After four years of preparation by more than 400 representatives from the construction industry, the New York City Department of Buildings (DOB) has unveiled a comprehensive redesign of its 49-year-old building code. It adapts to national and international standards for the first time, encourages greater safety, and simplifies processing for contractors. It will also introduce time saving benefits such as digital filing online.
The new code will be flexible and revised every three years. To start, it adopts five out of the eight code standards prescribed by the International Code Council: fuel and gas, mechanical, plumbing, electrical, and building.
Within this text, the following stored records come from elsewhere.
(** * Excel Analytics Platform: column classification, chart synthesis
      and chart persistence

    A shallow embedding of the chart routes of the backend
    ([backend/routes/charts.js], [backend/routes/files.js]) and of the
    chart schema ([backend/models/Chart.js]), with the properties the
    specification states about them.

    Layout:
    - [JS]      the fragment of JavaScript the routes rely on: primitive
                values, the conversions [Number(v)] and [String(v)],
                truthiness, strict equality, sparse arrays and ordinary
                objects used as dictionaries;
    - [Synth]   the pure part of the routes: column classification,
                data cleaning, configuration synthesis;
    - [Store]   the document store (files, charts, uploaded bytes) and
                the schema validation run by [save];
    - [Routes]  the request handlers, in a state monad with exceptions;
    - [Spec]    the vocabulary of the properties, the loop of the bulk
                route as a function of the state, and sample data;
    - [Rest]    the other routes of the two files (the list and the
                deletion of charts, the columns of a file), the share
                list of the chart model, the creation form of the
                frontend, and the invariant of the store;
    - the properties, route by route, then the properties of the store
      as a whole.

    What is taken from outside the sources: the spreadsheet reader is
    seen through its result (the rows of the first sheet, or a thrown
    error); database operations succeed, except that [save] validates
    against the chart schema and [findById] throws on a string that is
    no ObjectId; the upload middleware is seen through its file filter,
    its verdict on the size of the file and the file it stores. *)

From Stdlib Require Import ZArith NArith List String Ascii Bool Lia Arith Sorted.
From Stdlib Require Import PrimFloat FloatOps SpecFloat DecimalString.
Import ListNotations.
It also includes provisions for progressive collapse resistance for buildings over 300 feet tall, says Fatma Amer, DOB deputy commissioner for technical affairs.
“We’re maintaining the same provisions from the World Trade Center Building Task Force and Local Law 26 so that in high-rise, nonresidential buildings you still will not be able to utilize the open-web steel joist until the commissioner promulgates regulations establishing that fire-proofing standards are acceptable,” says James Colgate, executive architect at DOB. “There’s a lot of testing going around the world on this, and we’re waiting and watching.”
The code introduces several fire-safety enhancements, such as requiring a second water supply system—in case the sprinkler system’s main is severed—and larger in-house water reserves for better self-sufficient firefighting. Residential high-rises over 125 feet tall will have emergency generators to support alarms, emergency lighting, impact-resistant stairwells, and at least one elevator serving the building.
A total of 13 points within the code package could prove contentious, chief among them a mandatory peer-review process of new skyscrapers. “There are an awful lot of new, taller buildings that are exotic and are stretching the scales of the profession, and I don’t mean that in a negative way,” says Irwin Cantor, a local independent consultant who co-chaired the structural and foundation subcommittee for the revisions.
To satisfy real estate developers, DOB has limited peer review to buildings that: feature an aspect ratio of seven or greater; are over 600 feet tall or more than 100,000 square feet; contain irregular superstructures; are designed using nonlinear time history analysis or contain special seismic dissipation systems. Peer review would also be required in cases when a building official requests a review.
The City Council has until July 1 to adopt the new code. If it does, the regulations will go into effect July 1, 2008, and contractors will have the option of using either the old code or the new codes until July 1, 2009. This yearlong transition period is meant to allow companies to train staff, explains DOB commissioner Patricia Lancaster.